Dataset entries:

(** One turn of the loop of [generatePassword] with only numbers and
    symbols enabled: four draws are made; the character appended is a
    symbol when the value sampled from the second draw is at most the
    symbol percentage, a digit otherwise. *)
Lemma numbers_and_symbols_turn (w : World) (u0 u v sel : Q) (rest : Draws)
    (n : nat) (password : string) :
  this w = g -> unit_draw v ->
  exists c w',
    generatePassword_for (S n) password w (u0 :: u :: v :: sel :: rest)
      = generatePassword_for n (password ++ String c "") w' rest /\
    this w' = g /\
    (is_symbol c = true <->
     (randomInt 99 u <=? symbol (profile lvl)) = true) /\
    (is_symbol c = false -> is_digit c = true).
Proof.
  intros Hw Hv.
  destruct (chooseLetter_off w (u0 :: u :: v :: sel :: rest) Hw)
    as [w1 [E1 H1]].
  assert (Hw1 : this w1 = g) by congruence.
  destruct (numOrSymbol_run g lvl Hstr Hsym u0 u v [] (sel :: rest) w1 Hw1
              (Forall_nil _) (accepts_both _)) as [w2 [E2 H2]].
  assert (Hw2 : this w2 = g) by congruence.
  destruct (exact_value g lvl Hstr _ _ w2 (read_strengthProbs_exact g lvl Hstr)
              Hw2) as [w3 [E3 Hw3]].
  destruct (numOrSymbol_char u v Hv) as [c [Hc [Hc1 Hc2]]].
  exists c, w3. split; [| auto].
  cbn [generatePassword_for]. rewrite bind_M, E1. cbv beta iota.
  cbn [app] in E2. rewrite bind_M, E2. cbv beta iota.
  rewrite bind_M. cbn [random]. cbv beta iota zeta.
  rewrite bind_M. unfold lift at 1. cbn [getThis]. cbv beta iota.
  rewrite bind_M. unfold lift at 1. rewrite Hw2, E3. cbv beta iota.
  rewrite Hc. cbn [js_is_empty js_text String.eqb negb andb orb].
  rewrite andb_false_r. reflexivity.
Qed.

End SymbolShare.

(** C6, as amended. With only numbers and symbols enabled, every position of
    the password takes four draws and holds a symbol exactly when the value
    [Math.round(u * 99)] sampled from the second of them is at most the
    symbol percentage [s] of the strength, a digit otherwise: a symbol on
    every draw [u] up to (2s + 1)/198 - 2^-45 and on no draw from
    (2s + 1)/198 on.  For a uniform draw the share of symbols is therefore
    (2s + 1)/198 up to 2^-45: 11/198 at weak, which is more than 5.5%, and
    41/198, 81/198 and 161/198 at medium, strong and veryStrong; it grows
    strictly from weak to veryStrong. *)
Theorem symbol_share (g : PasswordGenerator) (lvl : PasswordStrengths)
    (w : World) (u0 u v sel : Q) (rest : Draws) (n : nat) (password : string) :
  this w = g -> strength g = ordinal lvl -> symbols g = symbols_literal ->
  passwordParts g = [false; false; true; true] ->
  unit_draw u -> unit_draw v ->
  (exists c w',
     generatePassword_for (S n) password w (u0 :: u :: v :: sel :: rest)
       = generatePassword_for n (password ++ String c "") w' rest /\
     this w' = g /\
     (is_symbol c = true <->
      (randomInt 99 u <=? symbol (profile lvl)) = true) /\
     ((u + slack <= symbolProbability lvl)%Q -> is_symbol c = true) /\
     (is_symbol c = true -> (u < symbolProbability lvl)%Q) /\
     (is_symbol c = false -> is_digit c = true)) /\
  (symbolProbability weak == 11 # 198 /\
   symbolProbability medium == 41 # 198 /\
   symbolProbability strong == 81 # 198 /\
   symbolProbability veryStrong == 161 # 198)%Q /\
  (55 # 1000 < symbolProbability weak - slack)%Q /\
  (symbolProbability weak < symbolProbability medium - slack /\
   symbolProbability medium < symbolProbability strong - slack /\
   symbolProbability strong < symbolProbability veryStrong - slack)%Q.
Proof.
  intros Hw Hstr Hsym Hparts Hu Hv.
  split; [| split; [repeat split | split; [reflexivity | repeat split]]].
  destruct (numbers_and_symbols_turn g lvl Hstr Hsym Hparts w u0 u v sel
              rest n password Hw Hv) as [c [w' [E [Hw' [Hc Hd]]]]].
  exists c, w'. split; [exact E |]. split; [exact Hw' |].
  split; [exact Hc |]. split; [| split; [| exact Hd]].
  - intros H. apply Hc. now apply symbol_inside.
  - intros H. apply Hc in H. now apply symbol_outside.
Qed.

Lemma symbol_share_witness :
  generated (generatePassword (mkWorld numbers_and_symbols [])
                              [0; 1 # 8; 1 # 2; 0]%Q) = Some "]" /\
  ((1 # 8) + slack <= symbolProbability medium)%Q /\
  exists c w',
    generatePassword_for 1 "" (mkWorld numbers_and_symbols [])
                         [0; 1 # 8; 1 # 2; 0]%Q
      = generatePassword_for 0 ("" ++ String c "") w' [] /\
    this w' = numbers_and_symbols /\
    (is_symbol c = true <->
     (randomInt 99 (1 # 8) <=? symbol (profile medium)) = true) /\
    (((1 # 8) + slack <= symbolProbability medium)%Q -> is_symbol c = true) /\
    (is_symbol c = true -> (1 # 8 < symbolProbability medium)%Q) /\
    (is_symbol c = false -> is_digit c = true).
Proof.
  split; [vm_compute; reflexivity |].
  split; [vm_compute; discriminate |].
  exact (proj1 (symbol_share numbers_and_symbols medium
                  (mkWorld numbers_and_symbols []) 0 (1 # 8) (1 # 2) 0 [] O ""
                  eq_refl eq_refl eq_refl eq_refl
                  ltac:(split; lra) ltac:(split; lra))).
Defined.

[What is needed]: Starting at the line that has "destruct (numOrSymbol_run g" and ending at the line that has "the password takes", please write out the lines above exactly, leaving out all others.

[Solution to this problem]:
  destruct (numOrSymbol_run g lvl Hstr Hsym u0 u v [] (sel :: rest) w1 Hw1
              (Forall_nil _) (accepts_both _)) as [w2 [E2 H2]].
  assert (Hw2 : this w2 = g) by congruence.
  destruct (exact_value g lvl Hstr _ _ w2 (read_strengthProbs_exact g lvl Hstr)
              Hw2) as [w3 [E3 Hw3]].
  destruct (numOrSymbol_char u v Hv) as [c [Hc [Hc1 Hc2]]].
  exists c, w3. split; [| auto].
  cbn [generatePassword_for]. rewrite bind_M, E1. cbv beta iota.
  cbn [app] in E2. rewrite bind_M, E2. cbv beta iota.
  rewrite bind_M. cbn [random]. cbv beta iota zeta.
  rewrite bind_M. unfold lift at 1. cbn [getThis]. cbv beta iota.
  rewrite bind_M. unfold lift at 1. rewrite Hw2, E3. cbv beta iota.
  rewrite Hc. cbn [js_is_empty js_text String.eqb negb andb orb].
  rewrite andb_false_r. reflexivity.
Qed.

End SymbolShare.

(** C6, as amended. With only numbers and symbols enabled, every position of
    the password takes four draws and holds a symbol exactly when the value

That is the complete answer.